> _TASK ITEM_
Set each line of the data down exactly, please.

[[ SOURCE RECORDS, beginning ]]

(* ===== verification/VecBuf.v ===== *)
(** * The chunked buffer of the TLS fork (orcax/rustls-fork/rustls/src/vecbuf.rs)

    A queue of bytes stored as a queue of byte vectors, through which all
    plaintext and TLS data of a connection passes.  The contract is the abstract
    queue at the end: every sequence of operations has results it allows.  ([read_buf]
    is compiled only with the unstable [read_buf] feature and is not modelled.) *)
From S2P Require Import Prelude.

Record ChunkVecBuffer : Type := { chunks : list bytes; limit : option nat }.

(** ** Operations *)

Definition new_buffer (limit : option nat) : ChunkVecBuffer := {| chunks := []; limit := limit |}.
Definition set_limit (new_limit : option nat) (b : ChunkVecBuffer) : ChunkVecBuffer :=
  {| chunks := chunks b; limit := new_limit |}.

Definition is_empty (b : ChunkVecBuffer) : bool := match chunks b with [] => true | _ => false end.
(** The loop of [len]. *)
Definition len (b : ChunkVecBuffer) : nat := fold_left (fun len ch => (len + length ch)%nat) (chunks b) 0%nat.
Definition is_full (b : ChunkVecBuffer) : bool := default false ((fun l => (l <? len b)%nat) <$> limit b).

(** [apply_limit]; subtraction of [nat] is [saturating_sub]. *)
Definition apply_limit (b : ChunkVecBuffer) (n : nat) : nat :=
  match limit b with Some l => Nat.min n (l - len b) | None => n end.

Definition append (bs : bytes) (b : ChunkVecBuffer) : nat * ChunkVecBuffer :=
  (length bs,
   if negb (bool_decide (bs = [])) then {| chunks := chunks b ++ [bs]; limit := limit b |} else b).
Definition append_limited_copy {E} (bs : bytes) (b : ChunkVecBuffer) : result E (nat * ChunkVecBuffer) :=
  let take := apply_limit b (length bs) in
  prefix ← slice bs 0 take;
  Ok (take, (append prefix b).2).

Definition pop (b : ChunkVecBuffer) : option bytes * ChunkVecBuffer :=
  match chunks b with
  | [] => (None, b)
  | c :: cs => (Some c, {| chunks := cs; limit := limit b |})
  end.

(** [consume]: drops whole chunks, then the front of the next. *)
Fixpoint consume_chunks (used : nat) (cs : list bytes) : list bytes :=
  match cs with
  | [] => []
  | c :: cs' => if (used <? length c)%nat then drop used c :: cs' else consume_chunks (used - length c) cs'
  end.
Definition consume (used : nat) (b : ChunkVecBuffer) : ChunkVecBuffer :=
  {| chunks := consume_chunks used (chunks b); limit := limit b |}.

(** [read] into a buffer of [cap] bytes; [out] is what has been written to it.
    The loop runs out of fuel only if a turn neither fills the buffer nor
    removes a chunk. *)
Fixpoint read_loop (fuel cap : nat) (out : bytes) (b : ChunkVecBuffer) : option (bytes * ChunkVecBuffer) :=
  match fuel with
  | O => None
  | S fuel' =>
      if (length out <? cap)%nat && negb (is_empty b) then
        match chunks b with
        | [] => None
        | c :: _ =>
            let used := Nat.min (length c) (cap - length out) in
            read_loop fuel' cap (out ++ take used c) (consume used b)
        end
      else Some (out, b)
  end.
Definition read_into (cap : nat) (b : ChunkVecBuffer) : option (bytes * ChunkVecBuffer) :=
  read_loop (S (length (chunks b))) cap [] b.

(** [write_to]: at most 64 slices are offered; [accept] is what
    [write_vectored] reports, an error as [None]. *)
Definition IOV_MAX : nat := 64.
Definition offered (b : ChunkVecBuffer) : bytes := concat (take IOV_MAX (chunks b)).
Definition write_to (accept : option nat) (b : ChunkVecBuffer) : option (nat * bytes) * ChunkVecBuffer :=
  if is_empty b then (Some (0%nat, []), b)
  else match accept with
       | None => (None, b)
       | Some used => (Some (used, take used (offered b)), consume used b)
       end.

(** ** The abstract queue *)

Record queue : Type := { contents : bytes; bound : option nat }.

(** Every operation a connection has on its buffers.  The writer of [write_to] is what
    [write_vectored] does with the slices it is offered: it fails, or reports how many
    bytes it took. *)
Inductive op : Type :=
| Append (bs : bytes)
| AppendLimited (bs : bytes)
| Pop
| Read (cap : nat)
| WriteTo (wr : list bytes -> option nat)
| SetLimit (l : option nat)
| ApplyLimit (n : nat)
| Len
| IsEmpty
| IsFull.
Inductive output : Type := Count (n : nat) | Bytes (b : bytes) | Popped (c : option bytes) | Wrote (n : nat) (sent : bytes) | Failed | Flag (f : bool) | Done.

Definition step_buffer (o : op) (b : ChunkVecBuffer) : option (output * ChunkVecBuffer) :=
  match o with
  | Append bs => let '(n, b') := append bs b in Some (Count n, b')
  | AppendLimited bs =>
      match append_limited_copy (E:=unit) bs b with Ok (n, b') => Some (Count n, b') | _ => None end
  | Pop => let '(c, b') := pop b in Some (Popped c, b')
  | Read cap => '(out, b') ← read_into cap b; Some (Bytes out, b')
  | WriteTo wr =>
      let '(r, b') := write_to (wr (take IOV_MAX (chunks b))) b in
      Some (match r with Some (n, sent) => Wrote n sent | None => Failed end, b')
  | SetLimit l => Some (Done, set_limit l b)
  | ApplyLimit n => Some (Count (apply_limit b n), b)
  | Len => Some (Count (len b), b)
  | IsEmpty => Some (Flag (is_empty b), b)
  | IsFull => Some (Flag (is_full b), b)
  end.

[[ SOURCE RECORDS, end ]]

> _RESULT BELOW_
(* ===== verification/VecBuf.v ===== *)
(** * The chunked buffer of the TLS fork (orcax/rustls-fork/rustls/src/vecbuf.rs)

    A queue of bytes stored as a queue of byte vectors, through which all
    plaintext and TLS data of a connection passes.  The contract is the abstract
    queue at the end: every sequence of operations has results it allows.  ([read_buf]
    is compiled only with the unstable [read_buf] feature and is not modelled.) *)
From S2P Require Import Prelude.

Record ChunkVecBuffer : Type := { chunks : list bytes; limit : option nat }.

(** ** Operations *)

Definition new_buffer (limit : option nat) : ChunkVecBuffer := {| chunks := []; limit := limit |}.
Definition set_limit (new_limit : option nat) (b : ChunkVecBuffer) : ChunkVecBuffer :=
  {| chunks := chunks b; limit := new_limit |}.

Definition is_empty (b : ChunkVecBuffer) : bool := match chunks b with [] => true | _ => false end.
(** The loop of [len]. *)
Definition len (b : ChunkVecBuffer) : nat := fold_left (fun len ch => (len + length ch)%nat) (chunks b) 0%nat.
Definition is_full (b : ChunkVecBuffer) : bool := default false ((fun l => (l <? len b)%nat) <$> limit b).

(** [apply_limit]; subtraction of [nat] is [saturating_sub]. *)
Definition apply_limit (b : ChunkVecBuffer) (n : nat) : nat :=
  match limit b with Some l => Nat.min n (l - len b) | None => n end.

Definition append (bs : bytes) (b : ChunkVecBuffer) : nat * ChunkVecBuffer :=
  (length bs,
   if negb (bool_decide (bs = [])) then {| chunks := chunks b ++ [bs]; limit := limit b |} else b).
Definition append_limited_copy {E} (bs : bytes) (b : ChunkVecBuffer) : result E (nat * ChunkVecBuffer) :=
  let take := apply_limit b (length bs) in
  prefix ← slice bs 0 take;
  Ok (take, (append prefix b).2).

Definition pop (b : ChunkVecBuffer) : option bytes * ChunkVecBuffer :=
  match chunks b with
  | [] => (None, b)
  | c :: cs => (Some c, {| chunks := cs; limit := limit b |})
  end.

(** [consume]: drops whole chunks, then the front of the next. *)
Fixpoint consume_chunks (used : nat) (cs : list bytes) : list bytes :=
  match cs with
  | [] => []
  | c :: cs' => if (used <? length c)%nat then drop used c :: cs' else consume_chunks (used - length c) cs'
  end.
Definition consume (used : nat) (b : ChunkVecBuffer) : ChunkVecBuffer :=
  {| chunks := consume_chunks used (chunks b); limit := limit b |}.

(** [read] into a buffer of [cap] bytes; [out] is what has been written to it.
    The loop runs out of fuel only if a turn neither fills the buffer nor
    removes a chunk. *)
Fixpoint read_loop (fuel cap : nat) (out : bytes) (b : ChunkVecBuffer) : option (bytes * ChunkVecBuffer) :=
  match fuel with
  | O => None
  | S fuel' =>
      if (length out <? cap)%nat && negb (is_empty b) then
        match chunks b with
        | [] => None
        | c :: _ =>
            let used := Nat.min (length c) (cap - length out) in
            read_loop fuel' cap (out ++ take used c) (consume used b)
        end
      else Some (out, b)
  end.
Definition read_into (cap : nat) (b : ChunkVecBuffer) : option (bytes * ChunkVecBuffer) :=
  read_loop (S (length (chunks b))) cap [] b.

(** [write_to]: at most 64 slices are offered; [accept] is what
    [write_vectored] reports, an error as [None]. *)
Definition IOV_MAX : nat := 64.
Definition offered (b : ChunkVecBuffer) : bytes := concat (take IOV_MAX (chunks b)).
Definition write_to (accept : option nat) (b : ChunkVecBuffer) : option (nat * bytes) * ChunkVecBuffer :=
  if is_empty b then (Some (0%nat, []), b)
  else match accept with
       | None => (None, b)
       | Some used => (Some (used, take used (offered b)), consume used b)
       end.

(** ** The abstract queue *)

Record queue : Type := { contents : bytes; bound : option nat }.

(** Every operation a connection has on its buffers.  The writer of [write_to] is what
    [write_vectored] does with the slices it is offered: it fails, or reports how many
    bytes it took. *)
Inductive op : Type :=
| Append (bs : bytes)
| AppendLimited (bs : bytes)
| Pop
| Read (cap : nat)
| WriteTo (wr : list bytes -> option nat)
| SetLimit (l : option nat)
| ApplyLimit (n : nat)
| Len
| IsEmpty
| IsFull.
Inductive output : Type := Count (n : nat) | Bytes (b : bytes) | Popped (c : option bytes) | Wrote (n : nat) (sent : bytes) | Failed | Flag (f : bool) | Done.

Definition step_buffer (o : op) (b : ChunkVecBuffer) : option (output * ChunkVecBuffer) :=
  match o with
  | Append bs => let '(n, b') := append bs b in Some (Count n, b')
  | AppendLimited bs =>
      match append_limited_copy (E:=unit) bs b with Ok (n, b') => Some (Count n, b') | _ => None end
  | Pop => let '(c, b') := pop b in Some (Popped c, b')
  | Read cap => '(out, b') ← read_into cap b; Some (Bytes out, b')
  | WriteTo wr =>
      let '(r, b') := write_to (wr (take IOV_MAX (chunks b))) b in
      Some (match r with Some (n, sent) => Wrote n sent | None => Failed end, b')
  | SetLimit l => Some (Done, set_limit l b)
  | ApplyLimit n => Some (Count (apply_limit b n), b)
  | Len => Some (Count (len b), b)
  | IsEmpty => Some (Flag (is_empty b), b)
  | IsFull => Some (Flag (is_full b), b)
  end.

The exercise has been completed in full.